(* ===== verification/X64Aggr.v ===== *)
(** * x86-64: aggregates by value

    Structs and unions as arguments, mixed with scalars in any order, and as
    results: in registers, on the stack, behind a caller-made copy (Windows),
    or through a hidden pointer. *)

From S2P Require Export X64Props.

(** ** Argument lists with aggregates *)

(** What a callback finds: a scalar, the bytes of an object, or (for a
    non-trivial C++ object) a pointer to it. *)
Inductive x64_rval := RScalar (z : Z) | RObj (bs : list Z) | RPtr (a : Z).

Definition item_value (it : item) : x64_rval :=
  match it with
  | IScalar a => RScalar (a_val a)
  | IAggr None x => RPtr (op_addr x)
  | IAggr (Some ag) x => RObj (take (Z.to_nat (ag_size ag)) (op_obj x))
  end.

Definition item_aggrs (l : list item) : list (option DCaggr) :=
  omap (fun it => match it with IScalar _ => None | IAggr ag _ => Some ag end) l.

Definition set_aggrs (cb : DCCallback) (l : list (option DCaggr)) : DCCallback :=
  {| cb_handler := cb_handler cb; cb_userdata := cb_userdata cb;
     cb_aggr_return_register := cb_aggr_return_register cb; cb_aggrs := l |}.

(** The memory a callback sees through the pointers it gets: on Windows, the
    copies the caller placed at the end of its argument vector. *)
Definition vec_mem (vf : DCCallVM_x64) (a : Z) (n : nat) : option (list Z) :=
  rd (a - mVecAddr vf) n (vec_data (mVecHead vf)).

(** A closed description whose eightbytes are all INTEGER or SSE, with a class
    for every started eightbyte; a last SSE eightbyte is a float or a double. *)
Definition class_ok (c : Z) : Prop := c = SYSVC_INTEGER \/ c = SYSVC_SSE.

Record reg_classes (ag : DCaggr) : Prop := {
  rcl_class : Forall class_ok (classes_of ag);
  rcl_size : 8 * Z.of_nat (length (classes_of ag)) - 8 < ag_size ag
             <= 8 * Z.of_nat (length (classes_of ag));
  rcl_last : last (classes_of ag) = Some SYSVC_SSE ->
             ag_size ag mod 8 = 0 \/ ag_size ag mod 8 = 4;
}.

(** Requirements on an aggregate argument: its object is as large as the
    description says; the code reads whole eightbytes of objects passed in
    registers. *)
Record aggr_arg_ok (win : bool) (ag : DCaggr) (x : objptr) : Prop := {
  ao_bytes : Forall is_byte (op_obj x);
  ao_pos : 0 < ag_size ag < 2 ^ 31;
  ao_len : ag_size ag <= Z.of_nat (length (op_obj x));
  ao_regs : win = false -> exists c, aget 0 (ag_sysv_classes ag) = Some c /\
    (c = SYSVC_MEMORY \/
     reg_classes ag /\ 8 * Z.of_nat (length (classes_of ag)) <= Z.of_nat (length (op_obj x)));
}.

Definition item_ok (win : bool) (it : item) : Prop :=
  match it with
  | IScalar a => arg_ok (DM := x64_dm win) a
  | IAggr None x => in_u 64 (op_addr x)
  | IAggr (Some ag) x => aggr_arg_ok win ag x
  end.

(** Bytes of the argument vector an item may take. *)
Definition item_cost (win : bool) (it : item) : Z :=
  match it with
  | IAggr (Some ag) _ => ag_size ag + (if win then 24 else 8)
  | _ => 8
  end.

Definition items_cost (win : bool) (l : list item) : Z :=
  fold_right (fun it n => item_cost win it + n) 0 l.

Section Aggr.
Variable win : bool.
Variable float_junk : DCCallVM_x64 -> Z.
#[local] Hint Extern 0 DataModel => exact (x64_dm win) : typeclass_instances.
#[local] Existing Instance x64_CallVM.
#[local] Existing Instance x64_ArgReader.

Abbreviation push_item := (Api.push_item (C := x64_CallVM win float_junk)).
Abbreviation push_items := (Api.push_items (C := x64_CallVM win float_junk)).

(** [buf ag]: the object the callback passes to [dcbArgAggr]. *)
Variable buf : DCaggr -> list Z.

Definition read_item (it : item) : SO DCArgs x64_rval := fun p =>
  match it with
  | IScalar a => '(z, p) ← dcbArg (ArgReader := x64_ArgReader win) (a_ty a) p; Some (RScalar z, p)
  | IAggr ag _ =>
    '(r, p) ← dcbArgAggr win (match ag with Some ag => buf ag | None => [] end) p;
    Some (match r with inl bs => RObj bs | inr a => RPtr a end, p)
  end.

Fixpoint read_items (l : list item) (p : DCArgs) : option (list x64_rval * DCArgs) :=
  match l with
  | [] => Some ([], p)
  | it :: l => '(v, p) ← read_item it p; '(vs, p) ← read_items l p; Some (v :: vs, p)
  end.

(** ** Invariant and extension *)

Record item_inv (cb : DCCallback) (vm : DCCallVM_x64) : Prop := {
  ii_inv : x64_inv win cb vm;
  ii_total : mTotal (mVecHead vm) < 2 ^ 63;
  ii_copies : win = true -> 0 <= mVecAddr vm /\ mVecAddr vm + mTotal (mVecHead vm) < 2 ^ 64 /\
    mVecAddr vm + mSize (mVecHead vm) <= mpAggrVecCopies vm <= mVecAddr vm + mTotal (mVecHead vm);
}.

Record item_ext (a b : DCCallVM_x64) : Prop := {
  ie_ext : x64_ext win a b;
  ie_addr : mVecAddr b = mVecAddr a;
  ie_copies : win = true -> mpAggrVecCopies b <= mpAggrVecCopies a /\
    forall p n, mpAggrVecCopies a <= p -> vec_mem b p n = vec_mem a p n;
}.

(** Bytes left between the pushed arguments and the copies. *)
Definition gap (vm : DCCallVM_x64) : Z :=
  (if win then mpAggrVecCopies vm - mVecAddr vm else mTotal (mVecHead vm)) - mSize (mVecHead vm).

Lemma item_ext_refl vm : item_ext vm vm.
Proof. by constructor. Qed.

Lemma item_ext_trans a b c : item_ext a b -> item_ext b c -> item_ext a c.
Proof.
  intros [X1 A1 C1] [X2 A2 C2]. constructor; [by eapply x64_ext_trans|congruence|].
  intros E. destruct (C1 E) as [L1 R1], (C2 E) as [L2 R2]. split; [lia|].
  intros p n Hp. rewrite R2 by lia. by apply R1.
Qed.

Lemma set_aggrs_inv cb l vm : item_inv cb vm -> item_inv (set_aggrs cb l) vm.
Proof. intros [[] ??]. by constructor. Qed.

Lemma gap_room cb vm n : item_inv cb vm -> n <= gap vm -> vec_room (mVecHead vm) n.
Proof.
  intros [_ _ Hc] Hg. unfold gap, vec_room in *. destruct (sumbool_of_bool win) as [E|E].
  - rewrite E in Hg. specialize (Hc E). lia.
  - rewrite E in Hg. lia.
Qed.

(** *** Placing one eightbyte keeps the copies *)

Lemma place_frame (isf : bool) cb vm x vm' :
  item_inv cb vm -> 8 <= gap vm -> place win isf (next win isf vm) vm x = Some vm' ->
  x64_inv win cb vm' -> x64_ext win vm vm' ->
  item_inv cb vm' /\ item_ext vm vm' /\ gap vm - 8 <= gap vm' /\ x_vt vm' = x_vt vm.
Proof.
  intros Hi Hg Hp Hi' Hx'. pose proof (gap_room cb vm 8 Hi Hg) as Hroom.
  destruct Hi as [[Hvt [Hw H0] ? ? ? ? ? ?] Ht Hc]. revert Hp. unfold place.
  destruct (_ <? _).
  - intros (d & Hd & [= <-])%bind_Some. split_and!; try done; first [by constructor | unfold gap in *; cbn; lia].
  - destruct (dcVecAppend_ok (mVecHead vm) (enc LittleEndian 8 x) 8 Hw ltac:(by rewrite length_enc) Hroom)
      as (v & Hv & Hw' & Htot & Hs & Hlen & _ & Hdrop).
    cbn [mVecHead with_count]. rewrite Hv. intros [= <-].
    unfold gap, vec_room in *. split_and!; try done.
    + constructor; cbn; try done; [congruence|]. intros E. rewrite E in Hg. specialize (Hc E). lia.
    + constructor; try done. intros E. rewrite E in Hg. specialize (Hc E). cbn. split; [lia|].
      intros p n Hpn. unfold vec_mem; cbn. destruct Hw. eapply rd_drop; [|done|exact Hdrop]. lia.
    + cbn. destruct win; lia.
Qed.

** Requirement **
Look through the listing and extract every line with "take" in it.

** Exercise solution **
  | IAggr (Some ag) x => RObj (take (Z.to_nat (ag_size ag)) (op_obj x))
(** Bytes of the argument vector an item may take. *)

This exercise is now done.